Sleep Disorders, Sleep Remedies & Insomnia Relief

     

No Sleep For You: Responsibilities, Pressures and Worries

In today's fast paced world, full of responsibilities, pressures, and worries there seems to always be a demand on our time. Running at this pace for prolonged periods of time eventually catches up and causes emotional, physical, and mental stress. Over scheduling takes place when we have our children in every sports activity, every theatrical production, every art class, etc…Being busy and never slowing down has become the equivalent of being happy, or a good mom, or whatever it is that we achieve to be. We have deadlines to meet, bills to pay, and our daily life responsibilities end up higher on the priority list. We need to take time to sleep and rest. Sleep is a great healer of physical and emotional stress. Naps are okay. Humans need sleep.

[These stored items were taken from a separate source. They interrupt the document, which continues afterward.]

Lemma panel_run_inv es : forall p last m d p' fs,
  panel_inv p last m d -> panel_run p es = (p', fs) ->
  panel_inv p' (fold_left info_after es last) (shown_after "memoryChart" m (chart_actions fs))
    (shown_after "diskChart" d (chart_actions fs)).
Proof.
  induction es as [|e es IH]; intros p last m d p' fs I; cbn [panel_run]; [by intros [= <- <-]|].
  destruct (panel_step p e) as [p1 f1] eqn:E1, (panel_run p1 es) as [p2 f2] eqn:E2. intros [= <- <-].
  rewrite chart_actions_app, !shown_app. cbn [fold_left]. eapply IH; [|done]. by eapply panel_step_inv.
Qed.

Lemma usage_share free total (p : NodeInfoPanelComponent) i :
  (x ← p.(highlightedNodeDetails); x.(systemInfo)) = Some i -> ~ (total i == 0)%Q ->
  exists q, usage toPrecision3 free total p = toPrecision3 q /\ (q == (total i - free i) / total i * 100)%Q.
Proof.
  intros Hi Ht. unfold usage. rewrite Hi. assert (Qeq_bool (total i) 0 = false) as ->.
  { apply not_true_is_false. by intros H%Qeq_bool_iff. }
  eexists. split; [reflexivity|]. field. done.
Qed.

Lemma destroy_actions p :
  chart_actions (np_ngOnDestroy p) = destroy_if (memoryChart p) "memoryChart" ++ destroy_if (diskChart p) "diskChart".
Proof. unfold np_ngOnDestroy. rewrite chart_actions_app, chart_actions_EChart. by destruct (baseServiceSubscription p). Qed.
(** A page of an earlier query that arrives after a new query was started is
    shown as a result of the new one: its request is not cancelled. *)
Theorem stale_page_shown (b : BaseService) (q : QueryComponent) (cs : list QueryClauseComponent) (r : Results) :
  q.(pager).(pg_next) <> r.(rs_nextPageLink) ->
  let q' := (onQuery BUILD_TYPE JSON_parse b q cs).1 in
  q'.(pager).(pg_links) = []
  /\ (on_nextPage b q' (Next (Some r))).1.(pager).(pg_links) = r.(rs_documentLinks)
  /\ (forall k, EUnsubscribe k ∉ (onQuery BUILD_TYPE JSON_parse b q cs).2).
Proof.
  intros Hne q'. assert (Hq : q'.(pager) = with_links q.(pager) []
    /\ forall k, EUnsubscribe k ∉ (onQuery BUILD_TYPE JSON_parse b q cs).2).
  { unfold q', onQuery. destruct (build_task _ _ _) as [t|e]; [|split; [done|intros k; cbn; set_solver]].
    destruct (if isEmpty_val t then _ else _); split; try done; intros k; cbn; set_solver. }
  destruct Hq as [Hq Hu]. destruct (on_nextPage_state b q' (Next (Some r))) as (N1 & _ & _). cbn zeta in N1.
  split_and!; [by rewrite Hq| |done]. rewrite N1, Hq. cbn. rewrite bool_decide_false by done. lodash.
  destruct (truthy_opt _); [|done]. by destruct (getForwardingLink _ _ _).
Qed.
End QueryFacts.

Definition sample_query : QueryComponent :=
  {| queryBuilderMode := "interactive"; interactiveQueryClauses := new_clauses; advancedQueryTaskInput := [];
     isQueried := false; queryVersionsOption := "on"; deletedDocumentInclusionOption := [];
     ownerSelectionOption := []; queryTask := None;
     pager := {| pg_links := [js "/old"]; pg_next := None; pg_locked := false |};
     queryResultCount := 0; selectedResultDocumentLink := [] |}.
Definition no_parse (s : jsstr) : exec jsval := Throw SyntaxError.

(** A form with a string clause, a group clause and two sort clauses. *)
Definition clause_of (type name order : jsstr) : QueryClauseComponent :=
  {| qc_id := 2; qc_type := type; qc_occurance := "MUST_OCCUR"; qc_propertyName := name;
     qc_propertyMatchType := "TERM"; qc_propertyValue := []; qc_propertyValueRange := default_range;
     qc_sortOrder := order; queryNestedComponent := [new_nested 1] |}.
Definition sample_form : list QueryClauseComponent :=
  [new_clause 1; clause_of "sort" "a" "ASC"; clause_of "group" "g" "ASC"; clause_of "sort" "b" "DESC"].

Lemma interactive_query_witness :
  exists q' r, @onQuery plain_engine quotient_text "dev" no_parse sample_base sample_query sample_form
               = (q', [EHttp CountQuery [r]])
    /\ r.(rq_body) = Some (@stringify quotient_text (counted_task sample_query sample_form))
    /\ q'.(queryTask) = Some (kept_task sample_query sample_form)
    /\ q'.(pager).(pg_links) = [] /\ q'.(selectedResultDocumentLink) = [].
Proof.
  apply (@interactive_query plain_engine quotient_text "dev" no_parse sample_base sample_query sample_form).
  reflexivity.
Defined.

(** The terms of that form: those of its last sort clause, then of its group clause. *)
Lemma sample_form_terms :
  form_terms sample_form
  = [(js "sortTerm", JObj [(js "propertyName", JStr "b"); (js "propertyType", JStr "STRING")]); (js "sortOrder", JStr "DESC");
     (js "groupByTerm", JObj [(js "propertyName", JStr "g"); (js "propertyType", JStr "STRING")]);
     (js "groupSortTerm", JObj [(js "propertyName", JStr "g"); (js "propertyType", JStr "STRING")])].
Proof. reflexivity. Qed.

Lemma query_shows_all_pages_witness :
  let cnt := {| rs_documentLinks := []; rs_documentCount := 2; rs_nextPageLink := None |} in
  let res := sample_page [] (Some (js "/core/query-page/1")) in
  let rs := [sample_page [js "/a"] (Some (js "/core/query-page/2")); sample_page [js "/b"] None] in
  let q' := @read_pages lodash_ref plain_engine "dev" sample_base
              (@queried plain_engine quotient_text "dev" no_parse sample_base sample_query [] cnt res) rs in
  q'.(pager).(pg_links) = [js "/a"; js "/b"] /\ q'.(queryResultCount) = 2%Z /\ q'.(isQueried) = true.
Proof.
  apply (@query_shows_all_pages lodash_ref plain_engine quotient_text "dev" no_parse sample_base sample_query []
    {| rs_documentLinks := []; rs_documentCount := 2; rs_nextPageLink := None |}
    (sample_page [] (Some (js "/core/query-page/1"))) "/core/query-page/1"
    (sample_page [js "/a"] (Some (js "/core/query-page/2"))) [sample_page [js "/b"] None]);
    [discriminate | reflexivity |].
  eapply chain_more; [reflexivity | discriminate | decide_done | reflexivity | by apply chain_last].
Defined.

Lemma stale_page_shown_witness :
  let q' := (@onQuery plain_engine quotient_text "dev" no_parse sample_base sample_query []).1 in
  q'.(pager).(pg_links) = []
  /\ (@on_nextPage lodash_ref plain_engine sample_base q'
        (Next (Some (sample_page [js "/x"] (Some (js "/core/query-page/9")))))).1.(pager).(pg_links) = [js "/x"]
  /\ (forall k, EUnsubscribe k ∉ (@onQuery plain_engine quotient_text "dev" no_parse sample_base sample_query []).2).
Proof.
  apply (@stale_page_shown lodash_ref plain_engine quotient_text "dev" no_parse sample_base sample_query []
    (sample_page [js "/x"] (Some (js "/core/query-page/9")))). discriminate.
Defined.
Definition sd_on_created (s : ServiceDetailComponent) (o : outcome ServiceDocument)
    : result detail_sub ServiceDetailComponent :=
  match o with
  | Next d => (sd_with s (modal_set s.(createChildServiceModalContext) "body" (Some [])) s.(serviceLinks) s.(childServices),
               [created_note d "Created"])
  | Failed f => (s, [ENotify [error_note [] f]])
  end.

(** The address is rewritten by hand: the first occurrence of the service id,
    or of the child id, in the path (ids without dollar signs, which the
    replacement text would interpret). *)
Definition onSelectChildService (s : ServiceDetailComponent) (serviceId basePath childServiceId : jsstr)
    : result detail_sub ServiceDetailComponent :=
  let path := match s.(selectedChildServiceId) with
              | None => replace_first serviceId (serviceId ++ "/" ++ childServiceId) basePath
              | Some old => replace_first old childServiceId basePath
              end in
  ({| createChildServiceModalContext := s.(createChildServiceModalContext); serviceLinks := s.(serviceLinks);
      childServices := s.(childServices); selectedServiceId := s.(selectedServiceId);
      selectedChildServiceId := Some childServiceId |}, [EReplaceState path]).
End ServiceDetail.
Definition getChartLabels (t : option ServiceStatsTimeSeries) (filter : jsstr) : list jsstr :=
  match t with
  | None => []
  | Some t => map (chart_label filter) (sorted_keys t)
  end.

Definition bin_avg (t : ServiceStatsTimeSeries) (key : jsstr) : exec (option jsval) :=
  match obj_get t.(series_bins) key with Some v => prop v "avg" | None => Throw TypeError end.

Definition getChartData (t : option ServiceStatsTimeSeries) : exec (list (option jsval)) :=
  match t with
  | None => Ret []
  | Some t => exec_map (bin_avg t) (sorted_keys t)
  end.

(** The series of an entry; an absent entry throws. *)
Definition series_of (s : ServiceStats) (key : jsstr) : exec (option ServiceStatsTimeSeries) :=
  match obj_get s.(entries) key with Some e => Ret e.(timeSeriesStats) | None => Throw TypeError end.

Definition getSystemChartData (g : DashboardGridComponent) (id : jsstr)
    : exec (list (jsstr * (list (option jsval) * list jsstr))) :=
  match g.(stats) with
  | None => Ret []
  | Some s =>
      perHour <-! series_of s (id ++ FILTER_PER_HOUR);;
      hourData <-! getChartData perHour;;
      perDay <-! series_of s (id ++ FILTER_PER_DAY);;
      dayData <-! getChartData perDay;;
      Ret [(FILTER_PER_HOUR, (hourData, getChartLabels perHour FILTER_PER_HOUR));
           (FILTER_PER_DAY, (dayData, getChartLabels perDay FILTER_PER_DAY))]
  end.

(** The counts of the log items by type. *)
Definition count_item (n : nat * nat * nat) (c : option N) : nat * nat * nat :=
  let '(i, w, e) := n in
  match c with
  | Some c => if (c =? 73)%N then (S i, w, e) else if (c =? 87)%N then (i, S w, e)
              else if (c =? 83)%N then (i, w, S e) else n
  | None => n
  end.

Fixpoint count_items (its : list jsstr) (n : nat * nat * nat) : exec (nat * nat * nat) :=
  match its with
  | [] => Ret n
  | i :: rest => c <-! type_code i;; count_items rest (count_item n c)
  end.

Definition getLogChartData (g : DashboardGridComponent) : exec (list (jsstr * (list nat * list jsstr))) :=
  match g.(grid_log) with
  | None => Ret []
  | Some l =>
      n <-! count_items l.(items) (0, 0, 0);;
      let '(i, w, e) := n in
      Ret [(FILTER_LOG_ALL, ([i; w; e], [js "Info"; js "Warning"; js "Error"]))]
  end.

Being overly tired makes us irritable, clumsy, and slow. Studies have shown that people who sleep less than six hours a night are at a higher risk of sleep-related motor vehicle crashes. Sleep loss amplifies the effects of chronic illness as well as mood disorders. Insomnia leads to depression and vice versa. Conditions such as obesity, high blood pressure, and diabetes are harder to control when sleep is insufficient.

If you are a workaholic, you are affecting the lives of your friends, family, and possibly the quality of your work.

If you find yourself trying to do too much at once, it is time to reprioritize. Write down what you need to the next day before bedtime. This might help you go to sleep faster. A plan for your day may also rid you of anxiety about the multiple demands on your time. First, prioritize your goals, plan your day, and try to stay focused on the key tasks you need to do for that day.

What is important is making sure that the number of hours of sleep you get is the right amount for you as well as making the most of your waking hours. If you are productive and getting things done during the day, that will help you get the sleep you need and you will sleep better without the guilt and anxiety.

Getting enough sleep is important not only for your physical and mental well-being, but also is helpful to keep your creative juices flowing. Not enough sleep can make you stressed, sad, angry and tired during the day. Health experts agree that sleep is as essential to your health as food and water. The lack of sleep makes it harder to remember, learn, concentrate, and make good decisions. It also lowers your productivity and your ability to deal with stress. Safety issues are also of concern when drivers are not operating at maximum potential. Drowsy drivers significantly contribute to car accident statistics and need to take breaks at least every two hours.

Here are some tips on reducing your sleep debt:

Lower your bedroom temperature. A cooler environment means better sleep. Darken your bedroom with shades and curtains. Avoid caffeine less than five hours before bedtime. Don't activate your brain by doing stressful activities like watching a scary movie, reading a thriller, or balancing your checkbook.

Make time for sleep. Get an adequate amount of sleep each night. Identify the amount of sleep needed to be fully alert all day, and get that amount every night. Establish a regular sleep schedule. This involves going to bed at the same time every night, and waking up at the same time every morning, including weekends, without an alarm clock. Get continuous sleep. For sleep to be rejuvenating, it needs to be the required amount in one continuous block of time. Make up for lost sleep. One should pay back their sleep debt in a timely fashion by making up for any lost sleep as soon as possible.

To restore a regular sleep-wake schedule and increase the likelihood of falling asleep soon after going to bed, do the following:

Set a consistent wake up time that does not change, not even on weekends or holidays. Resist the urge to stay in bed longer to catch up on sleep. A consistent wake-up time will eventually reset your internal sleep-wake cycle and improve your sleep.

Do not nap. Napping during the day increases the chances that you will have difficulty falling asleep at night. You may feel refreshed by napping 30 - 60 minutes in the afternoon, but if it prevents you from feeling tired and falling asleep at night, it's not worth it.

Restrict your time spent in bed to the amount of time that you actually sleep. This is the most difficult advice for people with insomnia to follow, but delaying your time to bed until you are experiencing mild sleep deprivation promotes falling asleep faster. You are getting the same amount of sleep as before, just consolidated into one period of sleep. For example, if you find that you generally get only about 6 hours of sleep a night, then don't go to bed until 6 hours before your wake up time (always give yourself at least 5 hours in bed each night). After a few nights of sleeping well on this schedule, gradually make your time to bed earlier until you are getting a full nights sleep.